→ **Exercise directions**
Your job with the data below is to output exactly the lines from the one holding "let content_files_to_delete := omap" down to the one holding "time task_id database", both included, and no others.

→ **The data**

------------------------------------------------------------

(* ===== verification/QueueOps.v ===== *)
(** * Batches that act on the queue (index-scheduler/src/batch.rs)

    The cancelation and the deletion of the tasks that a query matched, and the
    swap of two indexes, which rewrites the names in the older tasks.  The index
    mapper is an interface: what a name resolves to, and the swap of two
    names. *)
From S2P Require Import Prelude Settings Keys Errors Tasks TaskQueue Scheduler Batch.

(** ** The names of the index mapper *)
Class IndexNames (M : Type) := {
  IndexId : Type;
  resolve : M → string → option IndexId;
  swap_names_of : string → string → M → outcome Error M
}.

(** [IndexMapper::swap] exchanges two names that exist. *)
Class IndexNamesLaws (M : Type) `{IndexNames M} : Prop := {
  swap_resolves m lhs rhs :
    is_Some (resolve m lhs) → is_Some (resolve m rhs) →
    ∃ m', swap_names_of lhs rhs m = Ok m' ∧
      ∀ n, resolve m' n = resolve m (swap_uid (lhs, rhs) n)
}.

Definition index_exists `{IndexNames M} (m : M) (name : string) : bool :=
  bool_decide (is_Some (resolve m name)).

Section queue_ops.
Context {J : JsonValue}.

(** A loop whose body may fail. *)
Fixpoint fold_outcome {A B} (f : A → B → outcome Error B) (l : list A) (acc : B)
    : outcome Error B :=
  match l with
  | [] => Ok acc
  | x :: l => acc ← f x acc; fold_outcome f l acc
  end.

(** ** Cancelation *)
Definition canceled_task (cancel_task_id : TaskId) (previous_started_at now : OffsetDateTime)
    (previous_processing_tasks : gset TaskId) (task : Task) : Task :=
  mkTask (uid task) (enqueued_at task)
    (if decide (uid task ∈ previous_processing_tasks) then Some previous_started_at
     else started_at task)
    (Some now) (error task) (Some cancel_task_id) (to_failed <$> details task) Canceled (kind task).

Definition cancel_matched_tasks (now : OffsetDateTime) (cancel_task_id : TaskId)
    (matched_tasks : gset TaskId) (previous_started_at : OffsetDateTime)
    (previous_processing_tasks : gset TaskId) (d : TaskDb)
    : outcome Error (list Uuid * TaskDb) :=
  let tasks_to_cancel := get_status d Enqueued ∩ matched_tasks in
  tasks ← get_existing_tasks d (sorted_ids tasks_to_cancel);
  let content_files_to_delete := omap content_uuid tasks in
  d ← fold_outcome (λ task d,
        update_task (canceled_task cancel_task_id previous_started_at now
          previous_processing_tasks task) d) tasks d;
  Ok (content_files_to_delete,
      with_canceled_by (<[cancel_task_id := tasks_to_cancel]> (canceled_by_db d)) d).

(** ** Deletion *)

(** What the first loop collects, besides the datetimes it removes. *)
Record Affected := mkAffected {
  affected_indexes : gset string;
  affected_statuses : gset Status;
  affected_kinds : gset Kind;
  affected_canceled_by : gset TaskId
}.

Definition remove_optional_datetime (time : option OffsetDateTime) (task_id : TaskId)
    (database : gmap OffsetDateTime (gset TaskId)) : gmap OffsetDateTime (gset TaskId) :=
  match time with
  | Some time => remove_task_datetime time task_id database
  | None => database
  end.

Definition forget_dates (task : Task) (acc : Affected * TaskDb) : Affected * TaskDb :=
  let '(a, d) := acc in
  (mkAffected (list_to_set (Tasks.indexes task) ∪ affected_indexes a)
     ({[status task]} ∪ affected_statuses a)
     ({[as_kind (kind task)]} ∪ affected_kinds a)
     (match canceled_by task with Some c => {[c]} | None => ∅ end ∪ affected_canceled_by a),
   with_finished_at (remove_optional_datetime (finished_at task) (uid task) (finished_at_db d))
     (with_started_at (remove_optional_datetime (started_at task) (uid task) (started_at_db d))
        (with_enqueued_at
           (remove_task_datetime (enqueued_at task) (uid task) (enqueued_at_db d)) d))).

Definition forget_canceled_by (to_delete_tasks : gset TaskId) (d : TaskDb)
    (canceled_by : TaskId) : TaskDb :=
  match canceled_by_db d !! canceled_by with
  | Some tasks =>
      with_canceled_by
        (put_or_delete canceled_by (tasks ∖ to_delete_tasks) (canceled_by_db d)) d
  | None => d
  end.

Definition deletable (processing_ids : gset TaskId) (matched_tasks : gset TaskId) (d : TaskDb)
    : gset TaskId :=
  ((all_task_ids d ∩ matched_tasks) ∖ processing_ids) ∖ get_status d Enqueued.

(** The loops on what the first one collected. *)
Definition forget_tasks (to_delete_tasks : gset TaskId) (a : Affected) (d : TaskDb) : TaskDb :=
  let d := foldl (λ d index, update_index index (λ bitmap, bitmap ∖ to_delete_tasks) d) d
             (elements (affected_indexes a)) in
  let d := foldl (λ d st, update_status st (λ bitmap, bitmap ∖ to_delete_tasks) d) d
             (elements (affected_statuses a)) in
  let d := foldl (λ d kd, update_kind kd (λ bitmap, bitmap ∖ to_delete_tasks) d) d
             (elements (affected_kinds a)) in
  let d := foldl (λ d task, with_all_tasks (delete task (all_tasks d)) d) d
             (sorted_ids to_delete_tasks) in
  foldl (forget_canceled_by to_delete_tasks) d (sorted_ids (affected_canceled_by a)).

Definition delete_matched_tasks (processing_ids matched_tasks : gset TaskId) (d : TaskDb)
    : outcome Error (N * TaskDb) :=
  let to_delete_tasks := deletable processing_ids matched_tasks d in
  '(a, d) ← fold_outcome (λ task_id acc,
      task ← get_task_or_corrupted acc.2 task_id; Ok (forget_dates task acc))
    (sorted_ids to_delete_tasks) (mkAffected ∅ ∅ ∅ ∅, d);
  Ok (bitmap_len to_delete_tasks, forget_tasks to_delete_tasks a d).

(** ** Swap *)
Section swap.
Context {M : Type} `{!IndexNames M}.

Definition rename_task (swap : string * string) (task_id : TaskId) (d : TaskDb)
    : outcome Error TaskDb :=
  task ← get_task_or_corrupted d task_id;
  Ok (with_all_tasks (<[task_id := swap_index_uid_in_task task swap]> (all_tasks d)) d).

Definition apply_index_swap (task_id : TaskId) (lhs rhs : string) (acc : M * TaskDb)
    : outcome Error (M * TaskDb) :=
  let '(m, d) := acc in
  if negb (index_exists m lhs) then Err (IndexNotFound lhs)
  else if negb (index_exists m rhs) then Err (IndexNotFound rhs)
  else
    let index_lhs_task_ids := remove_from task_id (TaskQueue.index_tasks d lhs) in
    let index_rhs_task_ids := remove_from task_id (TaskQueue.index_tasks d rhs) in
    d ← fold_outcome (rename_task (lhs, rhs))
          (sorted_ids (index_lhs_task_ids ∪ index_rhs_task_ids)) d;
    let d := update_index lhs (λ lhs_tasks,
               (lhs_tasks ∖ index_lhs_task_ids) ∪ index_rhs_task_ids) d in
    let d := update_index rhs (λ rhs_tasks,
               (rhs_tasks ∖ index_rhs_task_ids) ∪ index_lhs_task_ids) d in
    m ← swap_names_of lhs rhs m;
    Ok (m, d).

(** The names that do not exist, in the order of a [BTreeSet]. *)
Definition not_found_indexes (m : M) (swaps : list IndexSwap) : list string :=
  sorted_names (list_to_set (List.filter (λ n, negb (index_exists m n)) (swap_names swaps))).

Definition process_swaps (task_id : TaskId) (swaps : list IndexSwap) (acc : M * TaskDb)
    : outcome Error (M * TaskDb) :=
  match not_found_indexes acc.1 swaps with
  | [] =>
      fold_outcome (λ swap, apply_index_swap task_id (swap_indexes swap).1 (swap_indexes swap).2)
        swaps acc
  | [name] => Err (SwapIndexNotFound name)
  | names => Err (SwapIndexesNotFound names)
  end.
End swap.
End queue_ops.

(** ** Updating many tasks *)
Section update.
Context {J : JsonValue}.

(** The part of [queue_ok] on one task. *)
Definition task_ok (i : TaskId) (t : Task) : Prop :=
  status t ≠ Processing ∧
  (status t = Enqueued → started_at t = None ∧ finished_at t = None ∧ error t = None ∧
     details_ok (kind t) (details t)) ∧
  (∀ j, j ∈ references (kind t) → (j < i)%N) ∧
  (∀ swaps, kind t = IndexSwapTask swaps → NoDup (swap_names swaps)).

------------------------------------------------------------

→ **Answer for this exercise**
  let content_files_to_delete := omap content_uuid tasks in
  d ← fold_outcome (λ task d,
        update_task (canceled_task cancel_task_id previous_started_at now
          previous_processing_tasks task) d) tasks d;
  Ok (content_files_to_delete,
      with_canceled_by (<[cancel_task_id := tasks_to_cancel]> (canceled_by_db d)) d).

(** ** Deletion *)

(** What the first loop collects, besides the datetimes it removes. *)
Record Affected := mkAffected {
  affected_indexes : gset string;
  affected_statuses : gset Status;
  affected_kinds : gset Kind;
  affected_canceled_by : gset TaskId
}.

Definition remove_optional_datetime (time : option OffsetDateTime) (task_id : TaskId)
    (database : gmap OffsetDateTime (gset TaskId)) : gmap OffsetDateTime (gset TaskId) :=
  match time with
  | Some time => remove_task_datetime time task_id database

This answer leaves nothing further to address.